• [Work instructions]:
Look through the records below for the line with "Definition toy_evidence_input_json : JsonLib". Return that line and each one after it up to and including the line with "Definition toy_document_json : PrettyJsonLib", exactly.

----- Data to use -----

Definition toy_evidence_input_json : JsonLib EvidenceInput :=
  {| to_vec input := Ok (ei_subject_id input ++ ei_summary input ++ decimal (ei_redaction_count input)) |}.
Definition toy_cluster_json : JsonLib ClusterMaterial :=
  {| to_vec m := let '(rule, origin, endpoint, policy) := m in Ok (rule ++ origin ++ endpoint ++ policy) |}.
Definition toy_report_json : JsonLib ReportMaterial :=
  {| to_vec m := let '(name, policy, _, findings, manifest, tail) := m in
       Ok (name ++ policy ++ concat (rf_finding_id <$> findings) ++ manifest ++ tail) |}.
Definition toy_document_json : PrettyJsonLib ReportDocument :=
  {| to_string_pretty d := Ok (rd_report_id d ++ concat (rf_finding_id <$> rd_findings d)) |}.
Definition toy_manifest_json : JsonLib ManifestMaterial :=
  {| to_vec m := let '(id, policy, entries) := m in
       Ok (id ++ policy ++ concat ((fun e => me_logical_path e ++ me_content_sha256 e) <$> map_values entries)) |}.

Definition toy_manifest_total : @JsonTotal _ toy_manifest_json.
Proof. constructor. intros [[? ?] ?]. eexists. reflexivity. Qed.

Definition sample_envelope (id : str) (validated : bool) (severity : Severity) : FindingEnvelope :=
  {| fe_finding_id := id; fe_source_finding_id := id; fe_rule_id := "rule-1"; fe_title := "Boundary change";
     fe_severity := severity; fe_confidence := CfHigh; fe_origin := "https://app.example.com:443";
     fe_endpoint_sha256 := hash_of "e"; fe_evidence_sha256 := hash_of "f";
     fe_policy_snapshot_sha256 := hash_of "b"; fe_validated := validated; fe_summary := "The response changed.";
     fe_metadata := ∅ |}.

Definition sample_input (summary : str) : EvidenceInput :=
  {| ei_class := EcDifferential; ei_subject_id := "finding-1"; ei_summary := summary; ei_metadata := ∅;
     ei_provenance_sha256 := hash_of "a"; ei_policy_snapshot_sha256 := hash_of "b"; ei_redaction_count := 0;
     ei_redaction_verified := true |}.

-----
----- Data to use -----

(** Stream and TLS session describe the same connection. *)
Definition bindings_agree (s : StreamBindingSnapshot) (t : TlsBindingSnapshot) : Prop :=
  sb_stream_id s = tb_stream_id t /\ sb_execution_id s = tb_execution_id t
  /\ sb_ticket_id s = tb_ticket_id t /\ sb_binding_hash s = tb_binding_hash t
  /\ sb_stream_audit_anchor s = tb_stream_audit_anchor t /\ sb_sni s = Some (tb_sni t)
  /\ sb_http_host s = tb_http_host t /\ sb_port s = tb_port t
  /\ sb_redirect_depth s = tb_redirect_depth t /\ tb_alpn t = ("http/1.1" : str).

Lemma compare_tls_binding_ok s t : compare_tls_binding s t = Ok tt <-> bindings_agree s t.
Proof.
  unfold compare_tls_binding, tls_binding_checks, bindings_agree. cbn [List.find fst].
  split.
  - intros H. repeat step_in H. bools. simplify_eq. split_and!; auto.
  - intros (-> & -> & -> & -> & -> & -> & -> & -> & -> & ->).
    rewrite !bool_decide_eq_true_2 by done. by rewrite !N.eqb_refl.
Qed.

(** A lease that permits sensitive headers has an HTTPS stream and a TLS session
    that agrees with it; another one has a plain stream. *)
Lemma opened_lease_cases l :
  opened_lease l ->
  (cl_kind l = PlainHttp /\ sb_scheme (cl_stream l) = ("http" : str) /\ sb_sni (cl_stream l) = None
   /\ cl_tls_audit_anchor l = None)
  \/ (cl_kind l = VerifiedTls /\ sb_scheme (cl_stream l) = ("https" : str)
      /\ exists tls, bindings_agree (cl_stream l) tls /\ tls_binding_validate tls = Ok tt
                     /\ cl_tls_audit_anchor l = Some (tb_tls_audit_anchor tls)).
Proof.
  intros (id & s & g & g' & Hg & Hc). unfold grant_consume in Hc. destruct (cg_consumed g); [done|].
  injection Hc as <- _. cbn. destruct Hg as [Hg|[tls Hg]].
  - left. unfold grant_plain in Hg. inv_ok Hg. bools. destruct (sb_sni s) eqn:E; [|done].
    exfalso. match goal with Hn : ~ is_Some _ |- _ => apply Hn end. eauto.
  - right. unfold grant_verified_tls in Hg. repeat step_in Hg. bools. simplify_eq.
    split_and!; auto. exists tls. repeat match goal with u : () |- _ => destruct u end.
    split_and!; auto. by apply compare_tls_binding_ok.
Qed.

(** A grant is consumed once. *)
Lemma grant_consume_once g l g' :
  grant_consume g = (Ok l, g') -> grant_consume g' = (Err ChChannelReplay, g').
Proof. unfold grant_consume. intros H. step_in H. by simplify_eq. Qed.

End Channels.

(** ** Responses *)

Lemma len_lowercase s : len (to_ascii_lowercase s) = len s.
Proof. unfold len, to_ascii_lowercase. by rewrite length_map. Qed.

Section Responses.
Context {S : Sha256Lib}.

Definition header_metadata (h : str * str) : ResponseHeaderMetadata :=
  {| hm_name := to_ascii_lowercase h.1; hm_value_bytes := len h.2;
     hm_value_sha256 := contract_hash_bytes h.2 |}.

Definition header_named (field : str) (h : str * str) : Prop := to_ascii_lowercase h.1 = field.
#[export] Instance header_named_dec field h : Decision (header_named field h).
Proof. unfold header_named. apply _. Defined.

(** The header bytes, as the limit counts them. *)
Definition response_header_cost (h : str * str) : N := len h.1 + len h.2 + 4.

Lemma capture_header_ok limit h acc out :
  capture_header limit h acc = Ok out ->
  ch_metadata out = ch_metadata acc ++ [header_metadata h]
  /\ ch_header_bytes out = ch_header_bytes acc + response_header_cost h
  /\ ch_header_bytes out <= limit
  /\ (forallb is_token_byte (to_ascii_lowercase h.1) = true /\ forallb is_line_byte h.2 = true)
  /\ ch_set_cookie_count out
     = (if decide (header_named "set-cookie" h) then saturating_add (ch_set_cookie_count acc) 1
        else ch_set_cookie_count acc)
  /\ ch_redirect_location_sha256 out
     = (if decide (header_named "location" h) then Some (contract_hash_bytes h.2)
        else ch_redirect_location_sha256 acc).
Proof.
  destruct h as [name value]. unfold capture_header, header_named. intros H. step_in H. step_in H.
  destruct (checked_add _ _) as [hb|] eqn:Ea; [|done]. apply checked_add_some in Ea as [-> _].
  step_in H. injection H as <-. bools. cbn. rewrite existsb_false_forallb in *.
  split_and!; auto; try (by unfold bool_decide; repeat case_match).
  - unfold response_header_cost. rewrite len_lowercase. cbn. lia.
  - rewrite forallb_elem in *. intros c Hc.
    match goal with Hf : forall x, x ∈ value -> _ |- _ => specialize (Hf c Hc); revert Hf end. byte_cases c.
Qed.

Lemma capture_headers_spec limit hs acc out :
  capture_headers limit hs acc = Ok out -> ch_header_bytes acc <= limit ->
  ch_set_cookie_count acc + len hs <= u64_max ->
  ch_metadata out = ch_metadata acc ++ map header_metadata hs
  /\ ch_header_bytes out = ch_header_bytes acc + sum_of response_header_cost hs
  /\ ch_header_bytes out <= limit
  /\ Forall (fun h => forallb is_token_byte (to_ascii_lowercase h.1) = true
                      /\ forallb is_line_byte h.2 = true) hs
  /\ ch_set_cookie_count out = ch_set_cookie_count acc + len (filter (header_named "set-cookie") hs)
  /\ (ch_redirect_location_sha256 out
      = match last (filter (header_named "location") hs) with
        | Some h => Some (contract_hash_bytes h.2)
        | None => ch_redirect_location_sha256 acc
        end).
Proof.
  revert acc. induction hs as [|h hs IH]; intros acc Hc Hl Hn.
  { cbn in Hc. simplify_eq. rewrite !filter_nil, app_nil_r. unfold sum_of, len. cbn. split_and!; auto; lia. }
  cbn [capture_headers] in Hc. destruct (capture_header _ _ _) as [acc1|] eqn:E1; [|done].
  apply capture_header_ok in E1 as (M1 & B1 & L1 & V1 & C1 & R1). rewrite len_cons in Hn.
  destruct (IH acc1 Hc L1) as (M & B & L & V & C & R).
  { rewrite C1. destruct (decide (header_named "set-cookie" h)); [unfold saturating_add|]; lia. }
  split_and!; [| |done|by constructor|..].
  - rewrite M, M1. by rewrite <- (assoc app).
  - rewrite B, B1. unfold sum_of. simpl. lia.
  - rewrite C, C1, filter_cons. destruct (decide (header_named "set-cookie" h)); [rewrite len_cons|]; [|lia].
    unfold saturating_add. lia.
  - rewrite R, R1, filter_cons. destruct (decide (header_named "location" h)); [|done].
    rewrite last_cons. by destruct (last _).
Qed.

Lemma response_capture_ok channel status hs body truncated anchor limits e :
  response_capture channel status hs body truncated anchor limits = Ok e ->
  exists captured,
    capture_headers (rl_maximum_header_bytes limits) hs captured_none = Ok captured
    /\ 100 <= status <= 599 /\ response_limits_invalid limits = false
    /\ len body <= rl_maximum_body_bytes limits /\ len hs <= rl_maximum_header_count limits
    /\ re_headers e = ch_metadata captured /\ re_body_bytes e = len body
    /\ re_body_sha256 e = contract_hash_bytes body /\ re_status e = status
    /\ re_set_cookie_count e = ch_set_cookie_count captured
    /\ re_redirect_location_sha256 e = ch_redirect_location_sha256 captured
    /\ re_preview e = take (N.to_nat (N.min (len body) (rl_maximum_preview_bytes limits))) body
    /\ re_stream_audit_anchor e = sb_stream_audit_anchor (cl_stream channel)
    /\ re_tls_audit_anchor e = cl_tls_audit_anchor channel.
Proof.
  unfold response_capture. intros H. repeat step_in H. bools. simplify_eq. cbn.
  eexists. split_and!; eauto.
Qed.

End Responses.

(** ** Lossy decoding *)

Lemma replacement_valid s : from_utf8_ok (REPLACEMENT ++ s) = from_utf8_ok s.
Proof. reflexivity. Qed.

-----
----- Data to use -----

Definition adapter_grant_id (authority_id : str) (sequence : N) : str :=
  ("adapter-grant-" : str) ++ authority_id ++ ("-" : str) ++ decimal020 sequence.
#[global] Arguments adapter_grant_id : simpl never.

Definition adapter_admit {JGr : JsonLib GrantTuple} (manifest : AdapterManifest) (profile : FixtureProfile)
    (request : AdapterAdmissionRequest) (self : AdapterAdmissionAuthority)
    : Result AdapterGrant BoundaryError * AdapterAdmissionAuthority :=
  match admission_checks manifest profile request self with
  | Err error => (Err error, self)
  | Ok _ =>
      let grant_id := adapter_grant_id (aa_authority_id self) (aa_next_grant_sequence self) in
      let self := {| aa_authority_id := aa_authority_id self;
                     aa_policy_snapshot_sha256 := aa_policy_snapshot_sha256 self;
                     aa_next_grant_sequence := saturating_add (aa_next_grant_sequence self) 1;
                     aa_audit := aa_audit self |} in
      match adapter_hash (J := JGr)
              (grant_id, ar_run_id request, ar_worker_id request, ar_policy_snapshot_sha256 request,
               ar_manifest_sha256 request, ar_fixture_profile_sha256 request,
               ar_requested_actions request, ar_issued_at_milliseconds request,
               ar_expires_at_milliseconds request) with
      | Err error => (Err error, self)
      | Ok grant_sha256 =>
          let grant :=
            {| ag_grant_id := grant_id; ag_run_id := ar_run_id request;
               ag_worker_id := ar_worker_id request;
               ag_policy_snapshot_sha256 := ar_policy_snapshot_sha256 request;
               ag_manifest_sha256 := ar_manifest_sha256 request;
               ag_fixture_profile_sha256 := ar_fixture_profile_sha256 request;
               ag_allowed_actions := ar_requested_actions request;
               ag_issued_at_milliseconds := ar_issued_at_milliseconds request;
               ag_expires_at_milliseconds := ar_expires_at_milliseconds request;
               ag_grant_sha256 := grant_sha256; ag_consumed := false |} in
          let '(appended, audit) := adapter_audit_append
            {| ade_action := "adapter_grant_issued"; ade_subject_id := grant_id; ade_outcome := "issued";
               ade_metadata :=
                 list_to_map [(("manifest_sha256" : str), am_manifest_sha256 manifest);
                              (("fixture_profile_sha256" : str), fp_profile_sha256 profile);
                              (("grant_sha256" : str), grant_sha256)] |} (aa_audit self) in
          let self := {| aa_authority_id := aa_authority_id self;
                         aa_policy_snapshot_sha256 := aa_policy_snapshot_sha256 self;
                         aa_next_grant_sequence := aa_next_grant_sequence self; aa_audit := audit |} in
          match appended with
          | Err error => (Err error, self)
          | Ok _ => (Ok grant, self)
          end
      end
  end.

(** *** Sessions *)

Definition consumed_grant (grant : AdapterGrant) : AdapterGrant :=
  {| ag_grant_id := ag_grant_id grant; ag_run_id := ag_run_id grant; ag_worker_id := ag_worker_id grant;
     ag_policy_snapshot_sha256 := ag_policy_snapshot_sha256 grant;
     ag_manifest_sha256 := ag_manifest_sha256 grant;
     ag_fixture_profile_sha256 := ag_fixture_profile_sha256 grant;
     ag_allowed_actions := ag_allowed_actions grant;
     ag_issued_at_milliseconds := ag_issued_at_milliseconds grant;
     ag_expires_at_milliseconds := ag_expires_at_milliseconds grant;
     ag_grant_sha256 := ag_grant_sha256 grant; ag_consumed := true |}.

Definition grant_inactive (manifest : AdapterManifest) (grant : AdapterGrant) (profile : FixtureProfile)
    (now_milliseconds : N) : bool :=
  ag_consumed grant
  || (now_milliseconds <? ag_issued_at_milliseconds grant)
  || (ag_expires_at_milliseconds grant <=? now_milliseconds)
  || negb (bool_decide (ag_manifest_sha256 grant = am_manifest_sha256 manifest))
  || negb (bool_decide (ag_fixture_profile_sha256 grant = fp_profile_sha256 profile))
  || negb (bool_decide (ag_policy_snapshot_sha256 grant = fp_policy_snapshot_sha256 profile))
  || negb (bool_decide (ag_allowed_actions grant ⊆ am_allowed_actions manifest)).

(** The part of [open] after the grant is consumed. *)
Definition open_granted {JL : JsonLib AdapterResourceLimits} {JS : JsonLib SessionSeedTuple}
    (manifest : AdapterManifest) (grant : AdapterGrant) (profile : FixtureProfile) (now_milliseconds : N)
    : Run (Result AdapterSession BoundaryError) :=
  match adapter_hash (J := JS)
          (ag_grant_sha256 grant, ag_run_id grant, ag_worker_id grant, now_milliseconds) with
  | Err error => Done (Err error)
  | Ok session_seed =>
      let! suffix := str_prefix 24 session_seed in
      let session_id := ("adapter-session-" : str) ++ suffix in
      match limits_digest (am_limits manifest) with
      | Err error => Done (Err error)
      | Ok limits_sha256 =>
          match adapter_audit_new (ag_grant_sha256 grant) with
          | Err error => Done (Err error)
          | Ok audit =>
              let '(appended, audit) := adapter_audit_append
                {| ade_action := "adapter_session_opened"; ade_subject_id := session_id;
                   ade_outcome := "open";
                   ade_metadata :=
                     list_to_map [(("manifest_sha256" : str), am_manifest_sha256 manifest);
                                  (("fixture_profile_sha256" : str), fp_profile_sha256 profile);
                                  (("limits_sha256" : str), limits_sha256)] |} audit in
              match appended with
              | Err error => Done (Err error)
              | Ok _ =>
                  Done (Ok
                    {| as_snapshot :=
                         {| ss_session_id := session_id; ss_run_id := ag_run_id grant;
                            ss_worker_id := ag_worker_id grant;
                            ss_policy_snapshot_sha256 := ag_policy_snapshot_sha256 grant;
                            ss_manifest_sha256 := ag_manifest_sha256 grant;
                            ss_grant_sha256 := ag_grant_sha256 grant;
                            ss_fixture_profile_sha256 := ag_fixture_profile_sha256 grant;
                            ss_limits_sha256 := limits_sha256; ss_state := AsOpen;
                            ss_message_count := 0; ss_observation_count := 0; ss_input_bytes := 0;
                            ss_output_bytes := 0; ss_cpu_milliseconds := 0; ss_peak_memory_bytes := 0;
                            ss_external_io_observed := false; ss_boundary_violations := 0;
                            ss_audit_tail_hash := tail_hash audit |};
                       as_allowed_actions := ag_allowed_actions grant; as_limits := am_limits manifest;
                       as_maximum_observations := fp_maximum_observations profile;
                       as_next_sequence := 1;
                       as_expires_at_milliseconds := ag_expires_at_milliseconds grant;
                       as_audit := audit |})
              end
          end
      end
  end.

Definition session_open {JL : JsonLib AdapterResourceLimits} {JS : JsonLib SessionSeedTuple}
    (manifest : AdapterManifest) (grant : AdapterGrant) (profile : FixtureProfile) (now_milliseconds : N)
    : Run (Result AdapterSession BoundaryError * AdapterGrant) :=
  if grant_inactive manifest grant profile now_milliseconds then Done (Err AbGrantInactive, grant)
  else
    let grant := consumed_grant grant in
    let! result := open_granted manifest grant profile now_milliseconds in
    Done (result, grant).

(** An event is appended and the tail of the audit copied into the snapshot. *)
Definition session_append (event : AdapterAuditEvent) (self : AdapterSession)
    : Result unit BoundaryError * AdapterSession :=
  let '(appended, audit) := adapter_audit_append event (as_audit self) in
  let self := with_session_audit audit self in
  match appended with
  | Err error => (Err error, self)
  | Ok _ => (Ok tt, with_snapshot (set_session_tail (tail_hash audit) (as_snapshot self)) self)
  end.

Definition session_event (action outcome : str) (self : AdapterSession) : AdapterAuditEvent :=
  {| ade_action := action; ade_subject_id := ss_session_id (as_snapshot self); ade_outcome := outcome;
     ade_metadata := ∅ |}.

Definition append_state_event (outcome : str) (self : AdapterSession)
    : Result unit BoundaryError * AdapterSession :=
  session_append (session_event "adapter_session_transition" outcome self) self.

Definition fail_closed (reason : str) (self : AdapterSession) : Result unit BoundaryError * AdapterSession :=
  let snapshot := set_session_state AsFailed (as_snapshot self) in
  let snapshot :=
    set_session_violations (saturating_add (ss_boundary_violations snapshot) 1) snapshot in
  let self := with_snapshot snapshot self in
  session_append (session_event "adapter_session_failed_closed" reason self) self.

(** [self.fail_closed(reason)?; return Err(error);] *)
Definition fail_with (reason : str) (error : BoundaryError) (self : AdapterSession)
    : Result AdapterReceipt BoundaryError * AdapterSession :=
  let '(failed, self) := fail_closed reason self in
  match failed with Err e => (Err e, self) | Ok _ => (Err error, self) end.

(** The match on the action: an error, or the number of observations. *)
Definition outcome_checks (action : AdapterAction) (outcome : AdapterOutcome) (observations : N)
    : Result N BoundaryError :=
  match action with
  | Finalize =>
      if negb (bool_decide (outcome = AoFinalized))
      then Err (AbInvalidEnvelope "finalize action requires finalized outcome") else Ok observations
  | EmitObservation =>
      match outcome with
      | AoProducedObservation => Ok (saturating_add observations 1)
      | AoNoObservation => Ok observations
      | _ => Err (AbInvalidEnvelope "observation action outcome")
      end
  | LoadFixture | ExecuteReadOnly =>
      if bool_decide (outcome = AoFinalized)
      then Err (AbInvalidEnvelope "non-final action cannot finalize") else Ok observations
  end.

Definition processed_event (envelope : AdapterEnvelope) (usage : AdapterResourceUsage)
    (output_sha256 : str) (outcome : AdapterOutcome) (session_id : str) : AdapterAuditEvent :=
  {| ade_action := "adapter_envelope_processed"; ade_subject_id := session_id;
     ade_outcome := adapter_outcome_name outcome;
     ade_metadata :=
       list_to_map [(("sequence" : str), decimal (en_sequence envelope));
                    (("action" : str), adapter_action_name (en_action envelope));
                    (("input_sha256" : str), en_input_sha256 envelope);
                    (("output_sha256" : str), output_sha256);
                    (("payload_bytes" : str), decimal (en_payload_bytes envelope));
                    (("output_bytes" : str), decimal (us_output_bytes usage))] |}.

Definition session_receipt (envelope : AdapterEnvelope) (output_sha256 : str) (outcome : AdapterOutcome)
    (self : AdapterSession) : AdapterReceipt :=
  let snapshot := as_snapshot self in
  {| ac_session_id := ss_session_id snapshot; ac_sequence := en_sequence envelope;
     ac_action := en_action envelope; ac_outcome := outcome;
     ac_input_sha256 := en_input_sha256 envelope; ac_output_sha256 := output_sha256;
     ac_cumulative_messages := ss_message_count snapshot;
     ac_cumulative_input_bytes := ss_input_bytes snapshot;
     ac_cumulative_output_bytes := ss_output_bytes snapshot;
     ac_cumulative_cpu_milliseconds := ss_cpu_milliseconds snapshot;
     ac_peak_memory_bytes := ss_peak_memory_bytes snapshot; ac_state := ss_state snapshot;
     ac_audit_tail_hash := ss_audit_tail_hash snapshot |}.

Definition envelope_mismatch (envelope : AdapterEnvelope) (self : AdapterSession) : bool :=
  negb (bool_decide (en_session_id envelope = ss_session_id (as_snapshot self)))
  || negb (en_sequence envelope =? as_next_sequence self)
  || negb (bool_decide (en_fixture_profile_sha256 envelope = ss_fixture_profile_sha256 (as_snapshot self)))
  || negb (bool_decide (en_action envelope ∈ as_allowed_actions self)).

-----

• [Task result]:
Definition toy_evidence_input_json : JsonLib EvidenceInput :=
  {| to_vec input := Ok (ei_subject_id input ++ ei_summary input ++ decimal (ei_redaction_count input)) |}.
Definition toy_cluster_json : JsonLib ClusterMaterial :=
  {| to_vec m := let '(rule, origin, endpoint, policy) := m in Ok (rule ++ origin ++ endpoint ++ policy) |}.
Definition toy_report_json : JsonLib ReportMaterial :=
  {| to_vec m := let '(name, policy, _, findings, manifest, tail) := m in
       Ok (name ++ policy ++ concat (rf_finding_id <$> findings) ++ manifest ++ tail) |}.
Definition toy_document_json : PrettyJsonLib ReportDocument :=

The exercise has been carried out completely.